WHAT TO PRODUCE: Reproduce the records below exactly as given.

INFORMATION PROVIDED:
(* ===== verification/Cfg.v ===== *)
(** * The configuration and the start (src/yymm_svr/cfg.h, cfg.cpp, main.cpp)

    [ParseCfg] reads config/cfg.xml of the program's directory into the global
    configuration; [main] starts the server with it.  A child or a text that is
    missing is a null pointer. *)

From S2P Require Import Prelude Redis Json Ssl.
From S2P Require Import XmlText Xml Server.

Record CFG := Cfg {
  server_name : list byte;
  cfg_port : Z;
  mangport : Z;
  workthreads : Z;
  cfg_redis_IP : list byte;
  cfg_redis_Port : Z;
  mysql_IP : list byte;
  mysql_Port : Z;
  mysql_user : list byte;
  mysql_pwd : list byte;
  mysql_DB : list byte;
}.

(** [g_CFG] before it is read. *)
Definition new_CFG : CFG := Cfg [] 0 0 0 [] 0 [] 0 [] [] [].

(** Next to the program. *)
Definition GetCfg (hst : host) : list byte := module_dir (module_name hst) ++ bytes "/config/cfg.xml".

(** [->FirstChildElement (name)], and use of what it gives. *)
Definition child_element (node : XMLNode) (name : list byte) : result XMLNode :=
  e ← FirstChildElement (children node) name; of_option Undefined e.

(** [std::string = ...->GetText ()] *)
Definition child_text (node : XMLNode) (name : list byte) : result (list byte) :=
  e ← child_element node name; t ← GetText e; of_option Undefined t.

(** [...->Query...Text (&old)]: without a number the field stays as it is. *)
Definition child_number (query : XMLNode -> result (XMLError * option Z)) (node : XMLNode) (name : list byte) (old : Z) :
    result Z :=
  e ← child_element node name; '(_, v) ← query e; Ok (default old v).

Definition read_mms_service (node : XMLNode) (g : CFG) : result CFG :=
  name ← child_text node (bytes "name");
  port ← child_number QueryUnsignedText node (bytes "port") (cfg_port g);
  mang ← child_number QueryUnsignedText node (bytes "mangport") (mangport g);
  threads ← child_number QueryIntText node (bytes "workthreads") (workthreads g);
  Ok (Cfg name port mang threads (cfg_redis_IP g) (cfg_redis_Port g) (mysql_IP g) (mysql_Port g) (mysql_user g)
        (mysql_pwd g) (mysql_DB g)).

Definition read_redis (node : XMLNode) (g : CFG) : result CFG :=
  ip ← child_text node (bytes "redis_Ip");
  port ← child_number QueryUnsignedText node (bytes "redis_Port") (cfg_redis_Port g);
  Ok (Cfg (server_name g) (cfg_port g) (mangport g) (workthreads g) ip port (mysql_IP g) (mysql_Port g) (mysql_user g)
        (mysql_pwd g) (mysql_DB g)).

Definition read_mysql (node : XMLNode) (g : CFG) : result CFG :=
  ip ← child_text node (bytes "ip");
  port ← child_number QueryUnsignedText node (bytes "port") (mysql_Port g);
  user ← child_text node (bytes "user");
  pwd ← child_text node (bytes "pwd");
  db ← child_text node (bytes "db");
  Ok (Cfg (server_name g) (cfg_port g) (mangport g) (workthreads g) (cfg_redis_IP g) (cfg_redis_Port g) ip port user
        pwd db).

(** A section of the file that need not be there. *)
Definition optional (nodes : list XMLNode) (name : list byte) (read : XMLNode -> CFG -> result CFG) (g : CFG) : result CFG :=
  e ← FirstChildElement nodes name;
  match e with Some node => read node g | None => Ok g end.

(** [ParseCfg]: what the file at the path holds, if it is there and is read. *)
Definition ParseCfg (g : CFG) (file : option (list byte)) (read : bool) : result (bool * CFG) :=
  '(err, doc) ← LoadFile (new_XMLDocument default_options) file read;
  if negb (bool_decide (err = XML_SUCCESS)) then Ok (false, g) else
  conf ← FirstChildElement (d_children doc) (bytes "conf");
  match conf with
  | None => Ok (false, g)
  | Some conf =>
      servers ← FirstChildElement (children conf) (bytes "servers");
      match servers with
      | None => Ok (false, g)
      | Some servers =>
          g ← optional (children servers) (bytes "mms_service") read_mms_service g;
          g ← optional (children servers) (bytes "redis") read_redis g;
          g ← optional (children servers) (bytes "mysql") read_mysql g;
          Ok (true, g)
      end
  end.

(** ** [main] *)

(** Where the server takes its settings from. *)
Definition configured (hst : host) (g : CFG) : host :=
  Host (cfg_port g) (mangport g) (RAND_bytes hst) (GetTickCount hst) (stack_array hst) (module_name hst) (white_list hst)
    (cfg_redis_IP g) (cfg_redis_Port g) (redis_env hst) (redis_clock hst) (h_strerror hst) (h_inet_addr hst)
    (h_format_double hst).

(** Up to [run]: nothing if there is no configuration; else what [init] says, and
    the server. *)
Definition main_start `{JsonC} `{OpenSSL} (hst : host) (files : list byte -> option (list byte)) (read : bool)
    (event_ok bind_ok exec_ok : bool) : result (option (CFG * bool * MmsServer)) :=
  '(ok, g) ← ParseCfg new_CFG (files (GetCfg hst)) read;
  if negb ok then Ok None else
  '(ok, sv) ← mms_init (configured hst g) (new_MmsServer hst) (workthreads g) event_ok bind_ok exec_ok;
  Ok (Some (g, ok, sv)).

OUTPUT BELOW:
(* ===== verification/Cfg.v ===== *)
(** * The configuration and the start (src/yymm_svr/cfg.h, cfg.cpp, main.cpp)

    [ParseCfg] reads config/cfg.xml of the program's directory into the global
    configuration; [main] starts the server with it.  A child or a text that is
    missing is a null pointer. *)

From S2P Require Import Prelude Redis Json Ssl.
From S2P Require Import XmlText Xml Server.

Record CFG := Cfg {
  server_name : list byte;
  cfg_port : Z;
  mangport : Z;
  workthreads : Z;
  cfg_redis_IP : list byte;
  cfg_redis_Port : Z;
  mysql_IP : list byte;
  mysql_Port : Z;
  mysql_user : list byte;
  mysql_pwd : list byte;
  mysql_DB : list byte;
}.

(** [g_CFG] before it is read. *)
Definition new_CFG : CFG := Cfg [] 0 0 0 [] 0 [] 0 [] [] [].

(** Next to the program. *)
Definition GetCfg (hst : host) : list byte := module_dir (module_name hst) ++ bytes "/config/cfg.xml".

(** [->FirstChildElement (name)], and use of what it gives. *)
Definition child_element (node : XMLNode) (name : list byte) : result XMLNode :=
  e ← FirstChildElement (children node) name; of_option Undefined e.

(** [std::string = ...->GetText ()] *)
Definition child_text (node : XMLNode) (name : list byte) : result (list byte) :=
  e ← child_element node name; t ← GetText e; of_option Undefined t.

(** [...->Query...Text (&old)]: without a number the field stays as it is. *)
Definition child_number (query : XMLNode -> result (XMLError * option Z)) (node : XMLNode) (name : list byte) (old : Z) :
    result Z :=
  e ← child_element node name; '(_, v) ← query e; Ok (default old v).

Definition read_mms_service (node : XMLNode) (g : CFG) : result CFG :=
  name ← child_text node (bytes "name");
  port ← child_number QueryUnsignedText node (bytes "port") (cfg_port g);
  mang ← child_number QueryUnsignedText node (bytes "mangport") (mangport g);
  threads ← child_number QueryIntText node (bytes "workthreads") (workthreads g);
  Ok (Cfg name port mang threads (cfg_redis_IP g) (cfg_redis_Port g) (mysql_IP g) (mysql_Port g) (mysql_user g)
        (mysql_pwd g) (mysql_DB g)).

Definition read_redis (node : XMLNode) (g : CFG) : result CFG :=
  ip ← child_text node (bytes "redis_Ip");
  port ← child_number QueryUnsignedText node (bytes "redis_Port") (cfg_redis_Port g);
  Ok (Cfg (server_name g) (cfg_port g) (mangport g) (workthreads g) ip port (mysql_IP g) (mysql_Port g) (mysql_user g)
        (mysql_pwd g) (mysql_DB g)).

Definition read_mysql (node : XMLNode) (g : CFG) : result CFG :=
  ip ← child_text node (bytes "ip");
  port ← child_number QueryUnsignedText node (bytes "port") (mysql_Port g);
  user ← child_text node (bytes "user");
  pwd ← child_text node (bytes "pwd");
  db ← child_text node (bytes "db");
  Ok (Cfg (server_name g) (cfg_port g) (mangport g) (workthreads g) (cfg_redis_IP g) (cfg_redis_Port g) ip port user
        pwd db).

(** A section of the file that need not be there. *)
Definition optional (nodes : list XMLNode) (name : list byte) (read : XMLNode -> CFG -> result CFG) (g : CFG) : result CFG :=
  e ← FirstChildElement nodes name;
  match e with Some node => read node g | None => Ok g end.

(** [ParseCfg]: what the file at the path holds, if it is there and is read. *)
Definition ParseCfg (g : CFG) (file : option (list byte)) (read : bool) : result (bool * CFG) :=
  '(err, doc) ← LoadFile (new_XMLDocument default_options) file read;
  if negb (bool_decide (err = XML_SUCCESS)) then Ok (false, g) else
  conf ← FirstChildElement (d_children doc) (bytes "conf");
  match conf with
  | None => Ok (false, g)
  | Some conf =>
      servers ← FirstChildElement (children conf) (bytes "servers");
      match servers with
      | None => Ok (false, g)
      | Some servers =>
          g ← optional (children servers) (bytes "mms_service") read_mms_service g;
          g ← optional (children servers) (bytes "redis") read_redis g;
          g ← optional (children servers) (bytes "mysql") read_mysql g;
          Ok (true, g)
      end
  end.

(** ** [main] *)

(** Where the server takes its settings from. *)
Definition configured (hst : host) (g : CFG) : host :=
  Host (cfg_port g) (mangport g) (RAND_bytes hst) (GetTickCount hst) (stack_array hst) (module_name hst) (white_list hst)
    (cfg_redis_IP g) (cfg_redis_Port g) (redis_env hst) (redis_clock hst) (h_strerror hst) (h_inet_addr hst)
    (h_format_double hst).

(** Up to [run]: nothing if there is no configuration; else what [init] says, and
    the server. *)
Definition main_start `{JsonC} `{OpenSSL} (hst : host) (files : list byte -> option (list byte)) (read : bool)
    (event_ok bind_ok exec_ok : bool) : result (option (CFG * bool * MmsServer)) :=
  '(ok, g) ← ParseCfg new_CFG (files (GetCfg hst)) read;
  if negb ok then Ok None else
  '(ok, sv) ← mms_init (configured hst g) (new_MmsServer hst) (workthreads g) event_ok bind_ok exec_ok;
  Ok (Some (g, ok, sv)).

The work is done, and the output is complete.